Top Three Takeaways from WHA75

With so much to follow last week, including the re-election of WHO Director-General, Dr. Tedros for a second five-year term and the election of new members to the WHO Executive Board, GHC has outlined our top three takeaways from the 75th World Health Assembly:

1. WHO’s Work In Health Emergencies

  • WGPR report adopted, the group will continue with a narrower mandate: The Health Assembly adopted the report of the Working Group on Strengthening WHO Preparedness and Response to Health Emergencies (WGPR), established at WHA74, which included recommendations for improving pandemic preparedness and response across a wide range of areas such as political leadership, financing, strengthening the International Health Regulations (IHRs) that govern countries’ responses to health emergencies, and more. As decided in the WGPR report, the working group will continue and narrow its mandate to consider broader IHR reforms, as the Working Group on IHR amendments (WGIHR). GHC delivered its statement on this agenda item in support of the past and future work of the WGPR and encouraging continued non-State actor engagement in WHO strengthening discussions.
  • Amendment to speed implementation of IHR reforms adopted: Following intense negotiations leading up to and during WHA75, the Health Assembly approved the resolution, led by the U.S., pertaining to Article 59 to shorten the time frame for future IHR amendments to take effect from 24 months to 12 months. As the WGIHR begins its work on considering amendments to strengthen the IHRs, this shortening of the time frame for amendments to take effect is notable. The U.S. initially proposed a broader set of reforms for the Health Assembly to consider though consensus could not be reached.
  • Health Emergency Standing Committee on WHO Executive Board: At the 151st meeting of the WHO Executive Board, members of the Board agreed to establish a Standing Committee on Health Emergency Prevention, Preparedness and Response to speed its response to health emergencies. The committee was proposed by Austria and other Member States at the 150th Executive Board to allow for swift action in the face of health emergencies following recognition of slow action by the Board at the outset of the COVID-19 pandemic.

2. Sustainable Financing

The Sustainable Financing Working Group (SFWG) reached a consensus on its recommendations to provide more flexible and sustainable financing to WHO. GHC delivered its statement endorsing the recommendations of SFWG to increase the level of assessed contributions to 50% of the WHO base budget by the 2030-31 biennium, or sooner. The decision by the Health Assembly is a historic opportunity to secure and sustainably finance WHO, which currently operates with approximately 80% of its budget dependent on voluntary, mostly earmarked contributions.
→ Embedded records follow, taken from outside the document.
(** ** The exchange of a code for a token *)

(** An answer that came from the server that was asked, in one hop. *)
Definition trusted (config : OauthConfig) (r : HttpResponse) : Prop :=
  status r = 200%Z /\ redirect_chain r = [] /\ (final_url r = [] \/ final_url r = token_endpoint config) /\
  (N.of_nat (length (body r)) <= 65536)%N.

Lemma rejected_false config r : rejected (token_endpoint config) r = false -> trusted config r.
Proof using.
  unfold rejected, trusted. intros [[[H1%negb_false_iff H2]%orb_false_iff H3]%orb_false_iff H4%N.ltb_ge]%orb_false_iff.
  split_and!; [by apply Z.eqb_eq|by destruct (redirect_chain r)| |done].
  apply andb_false_iff in H3 as [H3|H3%negb_false_iff]; [left; by destruct (final_url r)|right; by apply eqb_bytes_true].
Qed.

Lemma seconds_in_Ret limit v n : seconds_in whole limit v = Ret n -> (1 <= n <= limit)%Z.
Proof using.
  unfold seconds_in. destruct v as [[]|]; try done. destruct (whole number); [|done]. destruct (_ && _) eqn:E; [|done].
  intros [= <-]. apply andb_prop in E as [E1%Z.leb_le E2%Z.leb_le]. lia.
Qed.

Lemma token_of_Ret now r t : token_of whole now r = Ret t ->
  access_token t <> [] /\ (now < expires_at t <= now + 31536000)%Z.
Proof using.
  unfold token_of. intros H. inv_ret.
  repeat match goal with H : seconds_in _ _ _ = Ret _ |- _ => apply seconds_in_Ret in H end.
  simpl. split; [|lia]. intros ->. rename select (checked_text [] = Ret _) into E. discriminate E.
Qed.

(** What one request for a token gives. *)
Definition asked (config : OauthConfig) (body : bytes) (w w' : W) (r : result Token) : Prop :=
  exists answer, send (token_request config body) w = (answer, w') /\
    forall t, r = Ret t -> exists response, answer = Ret response /\ trusted config response /\
      token_of whole (system_now w') response = Ret t /\
      access_token t <> [] /\ (system_now w' < expires_at t <= system_now w' + 31536000)%Z.

Lemma exchange_asked config body w r w' : validate config = Ret tt ->
  exchange send system_now whole config body w = (r, w') -> asked config body w w' r.
Proof using.
  intros Hv. unfold exchange, asked. rewrite Hv. destruct (send (token_request config body) w) as [[response|e] w1].
  - intros [= <- <-]. exists (Ret response). split; [done|]. intros t H. exists response.
    change (request_url (token_request config body)) with (token_endpoint config) in H.
    destruct (rejected (token_endpoint config) response) eqn:E; [done|]. simpl in H.
    pose proof (token_of_Ret _ _ _ H) as [H1 H2]. split_and!; try done; by apply rejected_false || lia.
  - intros [= <- <-]. by exists (Throw e).
Qed.

(** A redirect that answers the authorization [a] with [code]. *)
Definition answers_with (a : Authorization) (url code : bytes) : Prop :=
  exists query values, url = redirect_uri (config_ a) ++ lit "?" ++ query /\ none (fun c => c =c "#") url = true /\
    read_query query = Ret values /\ values !! lit "state" = Some (state_ a) /\ values !! lit "error" = None /\
    values !! lit "code" = Some code /\ code <> [].

Lemma redirect_code_Ret a url code : state_ a <> [] -> redirect_code a url = Ret code -> answers_with a url code.
Proof using.
  unfold redirect_code, answers_with. intros Hs H. inv_ret. rename select (gmap bytes bytes) into values.
  rename select (_ || negb (nonempty _) = false) into E2. revert E2. rename select (_ || _ = false) into E. intros E2.
  apply orb_false_iff in E as [[_ E%negb_false_iff]%orb_false_iff E1%negb_false_iff].
  apply orb_false_iff in E2 as [[E2%negb_false_iff E3]%orb_false_iff E4%negb_false_iff].
  apply starts_with_spec in E. rewrite <- app_assoc in E. eexists _, values. split; [exact E|]. split; [done|].
  apply eqb_bytes_true in E2. split_and!; try done.
  - destruct (values !! lit "state"); simpl in E2; [by rewrite E2|by subst].
  - by destruct (values !! lit "error").
  - by destruct (values !! lit "code").
  - by destruct (default [] (values !! lit "code")).
Qed.

Lemma issued_consume a : issued a -> issued (consume a).
Proof using. by intros []. Qed.

Abbreviation do_finish := (finish send system_now steady_now whole).

Lemma finish_spec a url w r w' a' : issued a -> do_finish url (w, a) = (r, (w', a')) ->
  (a' = a /\ w' = w /\ r = Throw Timeout) \/
  (a' = consume a /\ consumed_ a = false /\ (steady_now w < deadline_ a)%Z /\
   ((w' = w /\ exists e, r = Throw e) \/
    exists code, answers_with a url code /\ asked (config_ a) (code_body a code) w w' r)).
Proof using.
  intros Ha. unfold finish. destruct (consumed_ a) eqn:Ec; [intros [= <- <- <-]; by left|].
  destruct (Z.leb_spec (deadline_ a) (steady_now w)) as [Hd|Hd]; [intros [= <- <- <-]; by left|]. simpl.
  destruct (redirect_code (consume a) url) as [code|e] eqn:E; [|intros [= <- <- <-]; right; naive_solver].
  destruct (exchange send system_now whole (config_ a) (code_body (consume a) code) w) as [r1 w1] eqn:Ex.
  intros [= <- <- <-]. right. split_and!; try done. right. exists code. split.
  - apply (redirect_code_Ret (consume a)); [|done]. destruct Ha as [_ [_ Hs] _ _]. simpl. intros E'. rewrite E' in Hs. discriminate Hs.
  - eapply exchange_asked; [apply Ha|exact Ex].
Qed.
3. Human Resources For Health

Notable actions on human resources for health and health workforce issues included the adoption of the Working for Health Action Plan (2022-2030) and the Global Health and Care Worker Compact. The Action Plan, which was developed through a Member State-led process, sets out policy priorities to rapidly progress workforce capacity across three dimensions: planning and finance, education and employment, and protection and performance. The Compact was created at the request of Member States at WHA74 and outlines priorities for protecting the health workforce, including how to protect and safeguard the rights of health and care workers and promoting and ensuring decent working conditions. GHC delivered a constituency statement on this item, joined by the Task Force for Global Health, Save the Children, Women Deliver, and World Federation of Societies of Anesthesiologists which includes recommendations to Member States on how to strengthen the global health workforce.